* Instructions for the task *
Search the material below for the string "TimestampOracle" and extract each line that has it.

═══

(* ===== verification/Manager.v ===== *)
(** * graphus-txn: the transaction manager

    [src/crates/graphus-txn/src/manager.rs]. [TxnManager] is generic in the
    store (class [VersionedStore]) and in the durability hook (class
    [Durability]); [Instant::now()] is the argument [now] of the operations
    that read the clock, in nanoseconds. *)

From stdpp Require Import options.
From S2P Require Import Prelude Core Snapshot Visibility Oracle VStore Ssi.
Open Scope graphus_scope.

Abbreviation Instant := N (only parsing).
Abbreviation Duration := N (only parsing).

(** The durability hook, bound to the write-ahead log in production. *)
Class Durability (D : Type) := harden_commit : TxnId → D → Outcome unit * D.

(** The no-op hook. *)
Inductive NoDurability := mkNoDurability.
#[global] Instance no_durability : Durability NoDurability := λ _ d, (Ok tt, d).

Definition DEFAULT_MAX_ACTIVE_TXNS : N := 100000.
Definition DEFAULT_IDLE_TIMEOUT : Duration := 300 * 1000000000.

Record TxnConfig := mkConfig { max_active_txns : N; idle_timeout : Duration }.
Definition default_config : TxnConfig := mkConfig DEFAULT_MAX_ACTIVE_TXNS DEFAULT_IDLE_TIMEOUT.

Record ActiveTxn := mkActive {
  snapshot : Snapshot;
  isolation : IsolationLevel;
  written : gset Key;
  last_active : Instant;
}.

Record TxnManager (S D : Type) := mkManager {
  oracle : TimestampOracle;
  registry : CommitRegistry;
  ssi : SsiTracker;
  store : S;
  durability : D;
  active_txns : gmap TxnId ActiveTxn;
  next_txn_id : N;
  config : TxnConfig;
}.
Arguments mkManager {S D} _ _ _ _ _ _ _ _.
Arguments oracle {S D} _.
Arguments registry {S D} _.
Arguments ssi {S D} _.
Arguments store {S D} _.
Arguments durability {S D} _.
Arguments active_txns {S D} _.
Arguments next_txn_id {S D} _.
Arguments config {S D} _.

Section setters.
Context {S D : Type}.
Abbreviation T := (TxnManager S D).
Definition set_oracle (o : TimestampOracle) (m : T) : T :=
  mkManager o (registry m) (ssi m) (store m) (durability m) (active_txns m) (next_txn_id m) (config m).
Definition set_registry (r : CommitRegistry) (m : T) : T :=
  mkManager (oracle m) r (ssi m) (store m) (durability m) (active_txns m) (next_txn_id m) (config m).
Definition set_ssi (s : SsiTracker) (m : T) : T :=
  mkManager (oracle m) (registry m) s (store m) (durability m) (active_txns m) (next_txn_id m) (config m).
Definition set_store (s : S) (m : T) : T :=
  mkManager (oracle m) (registry m) (ssi m) s (durability m) (active_txns m) (next_txn_id m) (config m).
Definition set_durability (d : D) (m : T) : T :=
  mkManager (oracle m) (registry m) (ssi m) (store m) d (active_txns m) (next_txn_id m) (config m).
Definition set_active (a : gmap TxnId ActiveTxn) (m : T) : T :=
  mkManager (oracle m) (registry m) (ssi m) (store m) (durability m) a (next_txn_id m) (config m).
Definition set_next_txn_id (n : N) (m : T) : T :=
  mkManager (oracle m) (registry m) (ssi m) (store m) (durability m) (active_txns m) n (config m).

(** Run a component's stateful operation inside the manager. *)
Definition on_oracle {A} (f : TimestampOracle → Outcome A * TimestampOracle) : St T A :=
  λ m, let '(r, o) := f (oracle m) in (r, set_oracle o m).
Definition on_store {A} (f : S → Outcome A * S) : St T A :=
  λ m, let '(r, s) := f (store m) in (r, set_store s m).
Definition on_durability {A} (f : D → Outcome A * D) : St T A :=
  λ m, let '(r, d) := f (durability m) in (r, set_durability d m).
End setters.

Module Manager.
Section manager.
Context {S D : Type} `{!VersionedStore S, !Durability D}.
Abbreviation T := (TxnManager S D).

Definition with_durability_and_config (s : S) (d : D) (c : TxnConfig) : T :=
  mkManager Oracle.new Registry.new Ssi.new s d ∅ 0 c.
Definition with_durability (s : S) (d : D) : T := with_durability_and_config s d default_config.

(** *** Internals *)

Definition touch (now : Instant) (txn : TxnId) : St T unit :=
  modify (λ m, set_active
    (alter (λ a, mkActive (snapshot a) (isolation a) (written a) now) txn (active_txns m)) m).

Definition active_snapshot (m : T) (txn : TxnId) : Outcome Snapshot :=
  match active_txns m !! txn with
  | Some a => Ok (snapshot a)
  | None => Err (Transaction ("read in inactive txn " +:+ pretty txn))
  end.

Definition ensure_active (m : T) (txn : TxnId) : Outcome unit :=
  if bool_decide (is_Some (active_txns m !! txn)) then Ok tt
  else Err (Transaction ("write in inactive txn " +:+ pretty txn)).

Definition ensure_no_concurrent_committed_write (m : T) (txn : TxnId) (k : Key) : Outcome unit :=
  match active_txns m !! txn with
  | None => Err (Transaction ("write in inactive txn " +:+ pretty txn))
  | Some a =>
      match head_xmin (store m) k with
      | Some xm =>
          match from_raw xm with
          | VsCommitted committed_ts =>
              if snap_ts (snapshot a) <? committed_ts then
                Err (Transaction ("write conflict: key " +:+ pretty k +:+
                  " was updated by a concurrent transaction that committed after this snapshot (first-committer-wins); retry"))
              else Ok tt
          | _ => Ok tt
          end
      | None => Ok tt
      end
  end.

(** Another active transaction that has written [k]. *)
Definition holder (m : T) (txn : TxnId) (k : Key) : option TxnId :=
  fst <$> head (filter (λ p, p.1 ≠ txn ∧ k ∈ written p.2) (map_to_list (active_txns m))).

Definition acquire_write (txn : TxnId) (k : Key) : St T unit :=
  m ← get;
  match holder m txn k with
  | Some h =>
      throw (Transaction ("write-write conflict: key " +:+ pretty k +:+
        " held by transaction " +:+ pretty h +:+ "; retry"))
  | None =>
      modify (λ m, set_active
        (alter (λ a, mkActive (snapshot a) (isolation a) ({[k]} ∪ written a) (last_active a))
               txn (active_txns m)) m)
  end.

Definition release_snapshot (txn : TxnId) : St T unit :=
  modify (λ m, match active_txns m !! txn with
               | Some a => set_oracle (Oracle.release_begin (snap_ts (snapshot a)) (oracle m)).2
                             (set_active (delete txn (active_txns m)) m)
               | None => m
               end).

Definition abort_internal (txn : TxnId) : St T unit :=
  _ ← on_store (abort_writer txn);
  _ ← modify (λ m, set_registry (Registry.record_abort txn (registry m)) m);
  _ ← modify (λ m, set_ssi (Ssi.forget txn (ssi m)) m);
  release_snapshot txn.

(** *** The public operations *)

Definition begin_ (now : Instant) (iso : IsolationLevel) : St T TxnId :=
  m ← get;
  if max_active_txns (config m) <=? N.of_nat (size (active_txns m)) then
    throw (Transaction ("transaction admission limit reached (" +:+
      pretty (max_active_txns (config m)) +:+ " active); retry"))
  else match option_filter (λ n, n <=? MAX_TIMESTAMP) (checked_add_u64 (next_txn_id m) 1) with
  | None =>
      throw (Transaction "transaction-id space exhausted (63-bit); no new transactions can begin")
  | Some txn =>
      b ← on_oracle Oracle.begin_;
      _ ← modify (set_next_txn_id txn);
      _ ← modify (λ m, set_registry (Registry.register_begin txn (registry m)) m);
      _ ← modify (λ m, set_ssi (Ssi.register txn b (ssi m)) m);
      _ ← modify (λ m, set_active
            (<[txn := mkActive (snapshot_new txn b) iso ∅ now]> (active_txns m)) m);
      mret txn
  end.

Definition begin_serializable (now : Instant) : St T TxnId := begin_ now Serializable.

Definition read (now : Instant) (txn : TxnId) (k : Key) : St T (option Payload) :=
  m ← get;
  sn ← lift (active_snapshot m txn);
  _ ← touch now txn;
  _ ← modify (λ m, set_ssi (Ssi.record_read txn k (ssi m)) m);
  m ← get;
  mret (read_visible (store m) k sn (registry m)).

Definition write (now : Instant) (txn : TxnId) (k : Key) (p : Payload) : St T unit :=
  m ← get;
  _ ← lift (ensure_active m txn);
  _ ← touch now txn;
  _ ← acquire_write txn k;
  m ← get;
  _ ← lift (ensure_no_concurrent_committed_write m txn k);
  _ ← on_store (create_version k txn p);
  modify (λ m, set_ssi (Ssi.record_write txn k (ssi m)) m).

Definition delete_ (now : Instant) (txn : TxnId) (k : Key) : St T unit :=
  m ← get;
  _ ← lift (ensure_active m txn);
  _ ← touch now txn;
  _ ← acquire_write txn k;
  m ← get;
  _ ← lift (ensure_no_concurrent_committed_write m txn k);
  _ ← on_store (expire_version k txn);
  modify (λ m, set_ssi (Ssi.record_write txn k (ssi m)) m).

(** Step 4 of a commit. *)
Definition publish (txn : TxnId) (ts : Timestamp) : St T unit :=
  _ ← on_store (commit_writer txn ts);
  _ ← modify (λ m, set_registry (Registry.record_commit txn ts (registry m)) m);
  _ ← modify (λ m, set_ssi (Ssi.record_commit txn ts (ssi m)) m);
  release_snapshot txn.

(** Run [m]; if it fails with an error, abort [txn] and surface the error. *)
Definition or_abort {A} (txn : TxnId) (c : St T A) : St T A := λ m,
  match c m with
  | (Err e, m') => (_ ← abort_internal txn; throw e) m'
  | r => r
  end.

(** Steps 2 to 4. *)
Definition commit_tail (txn : TxnId) : St T Timestamp :=
  ts ← or_abort txn (on_oracle Oracle.commit);
  _ ← or_abort txn (on_durability (harden_commit txn));
  _ ← publish txn ts;
  mret ts.

Definition commit (txn : TxnId) : St T Timestamp :=
  m ← get;
  match active_txns m !! txn with
  | None => throw (Transaction ("commit of inactive txn " +:+ pretty txn))
  | Some a =>
      match (if runs_ssi (isolation a) then Ssi.detect_pivot_abort (ssi m) txn else None) with
      | Some victim =>
          if victim =? txn then
            _ ← abort_internal txn;
            throw (Transaction ("serialization failure: transaction " +:+ pretty txn +:+
              " aborted to preserve serializability (SSI dangerous structure); retry"))
          else
            _ ← abort_internal victim;
            commit_tail txn
      | None => commit_tail txn
      end
  end.

Definition rollback (txn : TxnId) : St T unit :=
  m ← get;
  if bool_decide (is_Some (active_txns m !! txn)) then abort_internal txn
  else throw (Transaction ("rollback of inactive txn " +:+ pretty txn)).

Definition low_water_mark (m : T) : option Timestamp := Oracle.low_water_mark (oracle m).

Definition run_gc (m : T) : GcReport * T :=
  let lw := low_water_mark m in
  let '(report, s) := collect lw (registry m) (store m) in
  let m := set_store s m in
  let '(pruned, r) := Registry.prune_settled lw (registry m) in
  let m := set_registry r m in
  let m := set_ssi (Ssi.prune_committed lw (ssi m)).2 m in
  (mkGcReport (gc_low_water report) (versions_reclaimed report) pruned, m).

Definition active_count (m : T) : nat := size (active_txns m).
Definition registry_len (m : T) : nat := Registry.len (registry m).

(** The transactions idle for at least [timeout] as of [now]; the subtraction
    is [saturating_duration_since]. *)
Definition idle_victims (now : Instant) (m : T) : list TxnId :=
  (filter (λ p, idle_timeout (config m) ≤ now - last_active p.2)
          (map_to_list (active_txns m))).*1.

Fixpoint abort_all (victims : list TxnId) : St T unit :=
  match victims with
  | [] => mret tt
  | t :: l => _ ← abort_internal t; abort_all l
  end.

Definition reap_idle_as_of (now : Instant) : St T nat :=
  m ← get;
  let victims := idle_victims now m in
  _ ← abort_all victims;
  mret (length victims).

End manager.
End Manager.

═══

* Task solution *
  oracle : TimestampOracle;
Definition set_oracle (o : TimestampOracle) (m : T) : T :=
Definition on_oracle {A} (f : TimestampOracle → Outcome A * TimestampOracle) : St T A :=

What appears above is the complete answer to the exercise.